> **EXERCISE DESCRIPTION**:
Take the data below and copy exactly the lines starting at the one with "terminal event; and" and finishing at the one with "as [s2 [x|o]] eqn:E2.", both included.

> **RECORDS SUPPLIED**:
(** No reply was there: the answer is put behind, with its event. *)
Lemma recovered_none c turn text e s v q h s2 :
  numbered new_id s → get_conversation scope c s = (s, inr v) → messages_of c s !! turn = Some q → asked q →
  find_reply (drop (S turn) (messages_of c s)) = Some None → is_terminal_event e →
  (save_assistant_turn scope new_id c text [e] h [] (s <| ch_messages := map (settle_question (msg_id q)) (ch_messages s) |>)).1 = s2 →
  recovered c turn e s2.
Proof.
  intros Hs Hc Hq Ha Hf He H2. set (s1 := s <| ch_messages := _ |>) in H2.
  assert (Hs1 : numbered new_id s1).
  { apply (numbered_changed new_id (settle_question (msg_id q)) s); [intros m; apply settle_place|done|done|done|apply (nb_events _ _ Hs)]. }
  pose proof (messages_of_map (settle_question (msg_id q)) c s s1 (λ m, settle_place _ m) eq_refl) as Hof1.
  assert (Hne : negb (truthy text) && bool_decide ([e] = []) && bool_decide (([] : list (Role * json)) = []) = false).
  { rewrite (bool_decide_false ([e] = [])) by done. by rewrite andb_false_r. }
  rewrite (save_turn_run scope new_id c text [e] h [] s1 v Hs1 (get_conversation_same scope c s s1 v eq_refl Hc) Hne) in H2. cbn [fst] in H2.
  set (a := new_id (ch_next s1)) in H2. destruct (settled_row (msg_id q) _ turn q Hq eq_refl Ha) as (B1 & B2 & B3).
  assert (Hm2 : ch_messages s2 = ch_messages s1 ++ rows_of_turn new_id c text h [] s1) by by rewrite <-H2.
  pose proof (messages_of_app c s1 s2 _ Hm2) as Hof. rewrite (filter_every _ (rows_of_turn new_id c text h [] s1)) in Hof
    by exact (nr_of _ _ _ _ _ (turn_rows_new new_id c text h [] s1 Hs1)).
  set (answer := {| msg_id := a; msg_conversation := c; msg_role := r_assistant; msg_content := JStr text; msg_harness := h;
    msg_seq := after_last (messages_of c s1) + Z.of_nat 0; msg_pending := false; msg_created_at := ch_now s1 |}).
  change (rows_of_turn new_id c text h [] s1) with [answer] in Hof.
  assert (Hev : events_of a s2 = [{| me_message := a; me_sequence := 0; me_data := JObj e |}]).
  { assert (Hsaved : events_of_turn a [e] = [{| me_message := a; me_sequence := 0; me_data := JObj e |}])
      by (unfold events_of_turn; by rewrite terminal_kept).
    rewrite <-Hsaved. eapply (events_of_saved s1 a); [| |by rewrite <-H2].
    - intros x Hx E. destruct (nb_events _ _ Hs1 x Hx) as (m & Hin & Em). apply (nb_fresh _ _ Hs1 m (ch_next s1) Hin); [lia|]. by rewrite Em.
    - rewrite Hsaved. by repeat constructor. }
  exists (settle_question (msg_id q) q), answer, {| me_message := a; me_sequence := 0; me_data := JObj e |}.
  rewrite Hof, Hof1. split; [by apply lookup_app_l_Some|]. split; [done|]. split; [done|].
  change (msg_id answer) with a. rewrite Hev. split; [|split; [by left|split; [done|by apply (has_terminal_snoc [])]]].
  rewrite drop_app_le. 2: { apply lookup_lt_Some in B1. lia. }
  apply find_reply_snoc; [|done].
  change (map (settle_question (msg_id q))) with (fmap (M:=list) (settle_question (msg_id q))). rewrite <-fmap_drop.
  change (fmap (M:=list) (settle_question (msg_id q))) with (map (settle_question (msg_id q))). by rewrite find_reply_settled, Hf.
Qed.

(** C26: an interrupted turn is recovered once.  When the recovery of a turn reports that
    it wrote, the question at the turn's place is settled and the next visible row of
    the conversation that is not another question's is its reply, which carries the
    terminal event; and every later recovery of that turn, whatever it found in the
    turn's file, writes nothing. *)
Theorem recovered_once c turn text e s s1 :
  numbered new_id s → is_terminal_event e → recover_interrupted_turn scope new_id c turn text e s = (s1, inr true) →
  recovered c turn e s1 ∧ ∀ text' e', recover_interrupted_turn scope new_id c turn text' e' s1 = (s1, inr false).
Proof.
  intros Hs He Hrun. pose proof (recover_step scope new_id c turn text e s Hs) as Hst. unfold run_op, mbind at 1, eff_bind in Hst. rewrite Hrun in Hst.
  pose proof (sp_numbered _ _ _ _ _ Hst) as Hs1. cbn [fst mret eff_ret] in Hs1. clear Hst.
  destruct (get_conversation_reads scope c s) as [(v & Hc & _)|[x Hc]].
  2: { unfold recover_interrupted_turn, mbind, eff_bind in Hrun. by rewrite Hc in Hrun. }
  assert (H : recovered c turn e s1 ∧ ch_conversations s1 = ch_conversations s).
  { unfold recover_interrupted_turn in Hrun. rewrite (run_bind _ _ _ _ _ Hc), (run_bind _ _ _ _ _ (get_ordered_run scope new_id c s v Hs Hc)) in Hrun.
    destruct (messages_of c s !! turn) as [q|] eqn:Eq; [|done]. destruct (_ || _) eqn:Ea in Hrun; [done|].
    apply orb_false_iff in Ea as [Ea1%negb_false_iff%bool_decide_eq_true Ea2].
    destruct (find_reply _) as [[r|]|] eqn:Er; [| |done].
    - rewrite (run_bind _ _ s s s) in Hrun by done. cbv zeta in Hrun. destruct (has_terminal (events_of (msg_id r) s)) as [x|[|]] eqn:Et; [done|done|].
      injection Hrun as <-. split; [|done]. by eapply (recovered_reply c turn e s _ q r Hs Eq (conj Ea1 Ea2) Er Et He).
    - rewrite (run_bind _ _ s (s <| ch_messages := map (settle_question (msg_id q)) (ch_messages s) |>) ()) in Hrun by done.
      destruct (save_assistant_turn scope new_id c text [e] (cv_harness v) [] (s <| ch_messages := map (settle_question (msg_id q)) (ch_messages s) |>))
        as [s2 [x|o]] eqn:E2.
      { unfold mbind, eff_bind in Hrun. by rewrite E2 in Hrun. }
      rewrite (run_bind _ _ _ _ _ E2) in Hrun. injection Hrun as <-. split.
      + apply (recovered_none c turn text e s v q (cv_harness v) s2 Hs Hc Eq (conj Ea1 Ea2) Er He). by rewrite E2.
      + pose proof (save_turn_keeps c text [e] (cv_harness v) [] (s <| ch_messages := map (settle_question (msg_id q)) (ch_messages s) |>)) as Hk. by rewrite E2 in Hk. }
  destruct H as [Hr Hv]. split; [done|]. intros text' e'. destruct Hr as (q & r & x & H1 & H2 & _ & H3 & _ & _ & H4).
  exact (recover_done c turn text' e' s1 v q r Hs1 (get_conversation_same scope c s s1 v Hv Hc) H1 H2 H3 H4).
Qed.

> **SOLUTION FOR THIS EXERCISE**:
    terminal event; and every later recovery of that turn, whatever it found in the
    turn's file, writes nothing. *)
Theorem recovered_once c turn text e s s1 :
  numbered new_id s → is_terminal_event e → recover_interrupted_turn scope new_id c turn text e s = (s1, inr true) →
  recovered c turn e s1 ∧ ∀ text' e', recover_interrupted_turn scope new_id c turn text' e' s1 = (s1, inr false).
Proof.
  intros Hs He Hrun. pose proof (recover_step scope new_id c turn text e s Hs) as Hst. unfold run_op, mbind at 1, eff_bind in Hst. rewrite Hrun in Hst.
  pose proof (sp_numbered _ _ _ _ _ Hst) as Hs1. cbn [fst mret eff_ret] in Hs1. clear Hst.
  destruct (get_conversation_reads scope c s) as [(v & Hc & _)|[x Hc]].
  2: { unfold recover_interrupted_turn, mbind, eff_bind in Hrun. by rewrite Hc in Hrun. }
  assert (H : recovered c turn e s1 ∧ ch_conversations s1 = ch_conversations s).
  { unfold recover_interrupted_turn in Hrun. rewrite (run_bind _ _ _ _ _ Hc), (run_bind _ _ _ _ _ (get_ordered_run scope new_id c s v Hs Hc)) in Hrun.
    destruct (messages_of c s !! turn) as [q|] eqn:Eq; [|done]. destruct (_ || _) eqn:Ea in Hrun; [done|].
    apply orb_false_iff in Ea as [Ea1%negb_false_iff%bool_decide_eq_true Ea2].
    destruct (find_reply _) as [[r|]|] eqn:Er; [| |done].
    - rewrite (run_bind _ _ s s s) in Hrun by done. cbv zeta in Hrun. destruct (has_terminal (events_of (msg_id r) s)) as [x|[|]] eqn:Et; [done|done|].
      injection Hrun as <-. split; [|done]. by eapply (recovered_reply c turn e s _ q r Hs Eq (conj Ea1 Ea2) Er Et He).
    - rewrite (run_bind _ _ s (s <| ch_messages := map (settle_question (msg_id q)) (ch_messages s) |>) ()) in Hrun by done.
      destruct (save_assistant_turn scope new_id c text [e] (cv_harness v) [] (s <| ch_messages := map (settle_question (msg_id q)) (ch_messages s) |>))
        as [s2 [x|o]] eqn:E2.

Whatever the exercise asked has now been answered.